You should note that when you enter the address data in a form like:
63 Menotomy Rd., Arlington,
MA
it actually appears in the URL of the response page as:
http://geocoder.us/demo.cgi?address=63+Menotomy+Rd.%2C+Arlington%2C+MA
In order to convert the address data you type into a form that your Web
browser can understand, you can use the function quote in the urllib library of Python.
Here's a brief example typed into the command window in JES.
I have provided a function that takes the latitudes and longitudes of
two points on the Earth and returns the distance in miles between them
(the distance along a "great Circle" route, the shortest path between
them). You should incorporate this into your work below.
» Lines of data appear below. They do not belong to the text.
(* ===== verification/DownJob.v ===== *)
(** * Compose downs that run as jobs

    [cmdman/cli/compose_down_job.go], [compose_down_follow.go], [compose_down_output.go]:
    a down as a command of its own, launched at most once for those who ask at the same
    time, and followed to its end.  The cmdman service, the lock file, the clock and the
    event log answer calls; what polling for the lock gives in the end is one answer. *)

From S2P Require Import Config Prelude GoStr LogDriver Model SendKeys ComposeSpec Naming Normalize Prog Plan Select HookOutput ComposeSvc Down ComposeMux.

(** ** Calls *)

(** How the waiting for the lock ends. *)
Inductive lockEnd := LockAcquired | LockFailed (t : string) | LockCtxDone.

(** What a follower wakes up from. *)
Inductive followWake :=
| WakeCancelled
| WakeClosed
| WakeBadRecord
| WakeEvent (type : EventType) (exitCode : option Z) (failure : string)
| WakeTick.

(* src/cmdman/tui/internal/core/backend.go:151-176 DownSummary *)
Record DownSummary := MkSummary { ds_Stopped : Z; ds_Removed : Z; ds_ForceKilled : Z; ds_Unreleased : Z; ds_Running : bool }.

(** The records of an output, each a line or an error. *)
Definition outputRecord : Type := result string LogLine.

Inductive jobE : Type -> Type :=
| MakeLockDir (dir : string) : jobE (option string)
| OpenLock (path : string) : jobE (option string)
| WaitLock : jobE lockEnd
| TryLock : jobE (result string bool)
| CloseLock : jobE unit
| ListCommands : jobE (result string (list CommandEntry))
| HoldPIDLock (id : string) : jobE (result string bool)
| ReleasePIDLock (id : string) : jobE unit
| RemoveCommand (target : string) (force : bool) : jobE (result string (list (option string)))
| CreateCommand (req : CreateRequest) : jobE (result string string)
| StartCommand (id : string) : jobE (option string)
| TimeNow : jobE Z
| Await : jobE followWake
| SubscribeEnds (id : string) : jobE (option string)
| CloseEnds : jobE unit
| OpenOutput (id : string) (follow : bool) : jobE (option string)
| ReadOutput : jobE (list outputRecord)
| CloseOutput : jobE unit
| Publish (s : DownSummary) : jobE unit
| CtxErr : jobE bool.

Notation jobprog := (prog jobE).
Notation jobact := (act jobE).

Inductive jobErr :=
| JobAbs (t : string)
| JobExecutable
| JobNoRuntimeDir
| JobLockDir (t : string)
| JobLockOpen (t : string)
| JobLock (t : string)
| JobLockWait
| JobLookup (name t : string)
| JobMonitorCheck (name t : string)
| JobRemove (name t : string)
| JobRegister (name t : string)
| JobLeftover (name t : string)
| JobStart (name t : string)
| JobGone (name : string)
| JobBoth (e e' : jobErr).

(** ** The job *)

(* src/cmdman/compose/spec.go:53-53 LabelJob *)
Definition LabelJob : string := "cmdman.compose.job".
(* src/cmdman/compose/spec.go:54-56 LabelJobWorkdir *)
Definition LabelJobWorkdir : string := "cmdman.compose.job.workdir".
(* src/cmdman/compose/spec.go:57-58 LabelJobProject *)
Definition LabelJobProject : string := "cmdman.compose.job.project".
(* src/cmdman/compose/spec.go:61-62 JobDown *)
Definition JobDown : string := "down".

(* src/cmdman/cli/compose_down_job.go:26-43 ComposeDownJobOptions *)
Record ComposeDownJobOptions := { dj_WorkDir : string; dj_Project : string; dj_File : string; dj_Env : list string }.

(* src/cmdman/cli/compose_down_job.go:45-55 ComposeDownJob *)
Record ComposeDownJob := { cj_ID : string; cj_Name : string; cj_State : EventType; cj_NeverRan : bool }.

(* src/cmdman/cli/compose_down_job.go:505-507 composeDownJobOf *)
Definition composeDownJobOf (e : CommandEntry) : ComposeDownJob :=
  {| cj_ID := ID e; cj_Name := entry_Name e; cj_State := entry_State e; cj_NeverRan := false |}.

Section Job.
Context (Executable : option string) (Getwd : result string string) (workdirHash : string -> string) (cfg : Config)
  (ParseTime : string -> option Z).

(* src/cmdman/cli/mux_op_supervise.go:213-235 selfArgv *)
Definition selfArgv (verbArgv : list string) : result jobErr (list string) :=
  match Executable with
  | None => Err JobExecutable
  | Some exe =>
    Ok ([exe; "--data-dir"; cf_DataDir cfg; "--runtime-dir"; cf_RuntimeDir cfg]
        ++ (if decide (cf_ConfigPath cfg = "") then [] else ["--config"; cf_ConfigPath cfg]) ++ verbArgv)
  end.

(** [filepath.Abs]. *)
Definition Abs (p : string) : result string string :=
  if isAbs p then Ok (Clean p) else try cwd := Getwd in Ok (Join cwd p).

(* src/cmdman/cli/compose_down_job.go:137-147 composeDownJobSelection *)
Definition composeDownJobSelection (opts : ComposeDownJobOptions) : result jobErr ProjectSelection :=
  try workDir := lift_err JobAbs (Abs (dj_WorkDir opts)) in
  Ok {| sel_Spec := None; sel_WorkDir := workDir; sel_Project := dj_Project opts |}.

(* src/cmdman/cli/compose_down_job.go:149-154 composeDownJobName *)
Definition composeDownJobName (selection : ProjectSelection) : string := ProjectIdentity workdirHash selection +:+ ".down".

(* src/cmdman/cli/compose_down_job.go:92-135 composeDownJobRequest *)
Definition composeDownJobRequest (opts : ComposeDownJobOptions) : result jobErr CreateRequest :=
  try selection := composeDownJobSelection opts in
  let workDir := sel_WorkDir selection in
  try argv := selfArgv (["compose"; "--workdir"; workDir]
                        ++ (if decide (dj_Project opts = "") then [] else ["-p"; dj_Project opts])
                        ++ (if decide (dj_File opts = "") then [] else ["-f"; dj_File opts])
                        ++ ["down"; "--progress"; "json"; "--close-windows"]) in
  Ok {| cr_Name := composeDownJobName selection; cr_Dir := workDir; cr_Env := dj_Env opts; cr_ImportHostEnv := Some false;
        cr_InjectEnv := None; cr_AppendEnv := [];
        cr_Labels := <[LabelJob := JobDown]> (<[LabelJobWorkdir := workDir]> {[LabelJobProject := dj_Project opts]});
        cr_RestartPolicy := RestartPolicyNo; cr_MaxRetries := 0; cr_StopSignal := ""; cr_StopTimeout := 0%Z; cr_StopCommand := [];
        cr_AutoRemove := false; cr_Tty := false; cr_ScrollbackBytes := 0; cr_LogDriver := DriverK8sFile; cr_LogOpts := ∅; cr_Hooks := ∅;
        cr_Argv := argv; cr_Replace := false |}.

(** ** The lock *)

(* src/cmdman/cli/compose_down_job.go:487-503 openComposeJobLock *)
Definition openComposeJobLock (name : string) : jobprog (result jobErr unit) :=
  if decide (cf_RuntimeDir cfg = "") then mret (Err JobNoRuntimeDir)
  else
    let dir := Join (cf_RuntimeDir cfg) "compose-jobs" in
    e ← call (MakeLockDir dir);
    match e with
    | Some t => mret (Err (JobLockDir t))
    | None =>
      e ← call (OpenLock (Join dir (name +:+ ".lock")));
      mret (match e with Some t => Err (JobLockOpen t) | None => Ok tt end)
    end.

(* src/cmdman/cli/compose_down_job.go:427-463 lockComposeJob *)
Definition lockComposeJob (name : string) : jobprog (result jobErr unit) :=
  o ← openComposeJobLock name;
  match o with
  | Err e => mret (Err e)
  | Ok _ =>
    l ← call WaitLock;
    match l with
    | LockAcquired => mret (Ok tt)
    | LockFailed t => _ ← call CloseLock; mret (Err (JobLock t))
    | LockCtxDone => _ ← call CloseLock; mret (Err JobLockWait)
    end
  end.

(** Whether the lock was got. *)
(* src/cmdman/cli/compose_down_job.go:465-485 tryLockComposeJob *)
Definition tryLockComposeJob (name : string) : jobprog (result jobErr bool) :=
  o ← openComposeJobLock name;
  match o with
  | Err e => mret (Err e)
  | Ok _ =>
    l ← call TryLock;
    match l with
    | Ok true => mret (Ok true)
    | Ok false => _ ← call CloseLock; mret (Ok false)
    | Err t => _ ← call CloseLock; mret (Err (JobLock t))
    end
  end.

(** ** Looking up *)

(** The first record that [p] picks. *)
Definition first_entry (p : CommandEntry -> bool) (entries : list CommandEntry) : option CommandEntry := List.find p entries.

(* src/cmdman/cli/mux_op_supervise.go:343-361 findCommandByName *)
Definition findCommandByName (name : string) : jobprog (result string (option CommandEntry)) :=
  l ← call ListCommands;
  mret (match l with Err t => Err t | Ok es => Ok (first_entry (fun e => bool_decide (entry_Name e = name)) es) end).

(* src/cmdman/cli/compose_down_follow.go:279-294 findCommandEntryByID *)
Definition findCommandEntryByID (id : string) : jobprog (result string (option CommandEntry)) :=
  l ← call ListCommands;
  mret (match l with Err t => Err t | Ok es => Ok (first_entry (fun e => bool_decide (ID e = id)) es) end).

(* src/cmdman/cli/compose_down_job.go:188-228 composeDownJobNeverRan *)
Definition composeDownJobNeverRan (entry : CommandEntry) : jobprog (result jobErr bool) :=
  l ← tryLockComposeJob (entry_Name entry);
  match l with
  | Err e => mret (Err e)
  | Ok false => mret (Ok false)
  | Ok true =>
    r ← (found ← findCommandEntryByID (ID entry);
         match found with
         | Err t => mret (Err (JobLookup (entry_Name entry) t))
         | Ok None => mret (Ok false)
         | Ok (Some current) =>
           if negb (bool_decide (entry_State current = EventTypeCreated)) then mret (Ok false)
           else
             h ← call (HoldPIDLock (ID entry));
             match h with
             | Err t => mret (Err (JobMonitorCheck (entry_Name entry) t))
             | Ok false => mret (Ok false)
             | Ok true => _ ← call (ReleasePIDLock (ID entry)); mret (Ok true)
             end
         end);
    _ ← call CloseLock;
    mret r
  end.

(* src/cmdman/cli/compose_down_job.go:156-186 findComposeDownJob *)
Definition findComposeDownJob (opts : ComposeDownJobOptions) : jobprog (result jobErr (option ComposeDownJob)) :=
  match composeDownJobSelection opts with
  | Err e => mret (Err e)
  | Ok selection =>
    let name := composeDownJobName selection in
    found ← findCommandByName name;
    match found with
    | Err t => mret (Err (JobLookup name t))
    | Ok None => mret (Ok None)
    | Ok (Some entry) =>
      if decide (entry_State entry = EventTypeCreated) then
        n ← composeDownJobNeverRan entry;
        mret (match n with
              | Err e => Err e
              | Ok b => Ok (Some {| cj_ID := ID entry; cj_Name := entry_Name entry; cj_State := entry_State entry; cj_NeverRan := b |})
              end)
      else mret (Ok (Some (composeDownJobOf entry)))
    end
  end.

(** ** Launching *)

(** The first error of a removal's results. *)
Fixpoint first_error (rs : list (option string)) : option string :=
  match rs with [] => None | Some t :: _ => Some t | None :: rs => first_error rs end.

(* src/cmdman/cli/compose_down_job.go:345-361 removeUnmonitoredComposeDownJob *)
Definition remove_forced (id : string) : jobprog (option string) :=
  r ← call (RemoveCommand id true);
  mret (match r with Err t => Some t | Ok rs => first_error rs end).

(* src/cmdman/cli/compose_down_job.go:328-363 removeUnmonitoredComposeDownJob *)
Definition removeUnmonitoredComposeDownJob (id name : string) : jobprog (result jobErr bool) :=
  h ← call (HoldPIDLock id);
  match h with
  | Err t => mret (Err (JobMonitorCheck name t))
  | Ok false => mret (Ok false)
  | Ok true =>
    e ← remove_forced id;
    _ ← call (ReleasePIDLock id);
    mret (match e with Some t => Err (JobRemove name t) | None => Ok true end)
  end.

Definition nanos_per_second : Z := 1000000000.

(* src/cmdman/cli/compose_down_job.go:365-383 composeDownJobRanSince *)
Definition composeDownJobRanSince (entry : CommandEntry) (requested : Z) : bool :=
  let stamp := match StateJSON entry with
               | Some st => if decide (StartedAt st = "") then CreatedAt entry else StartedAt st
               | None => CreatedAt entry
               end in
  match ParseTime stamp with
  | None => false
  | Some started => bool_decide (requested - requested mod nanos_per_second <= started)%Z
  end.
(a) (10 points) Write a python program that asks the user for two
addresses, then displays the distance between them, using information
that the program obtains from the geocoder website.
(b) (15 points--you can't get credit for both parts (a) and (b))
Write a program that displays the information in a web page created by
the program. The page should contain the addresses, the latitudes
and longitudes, and the distance in both miles and kilometers.
(c) (5 points) For an extra 5 points, have the web page of part
(b) include a map---obtained from Google Maps---showing the two
locales. I'll have some explanation about how to do this, but I'm
still figuring it out myself! Check back later.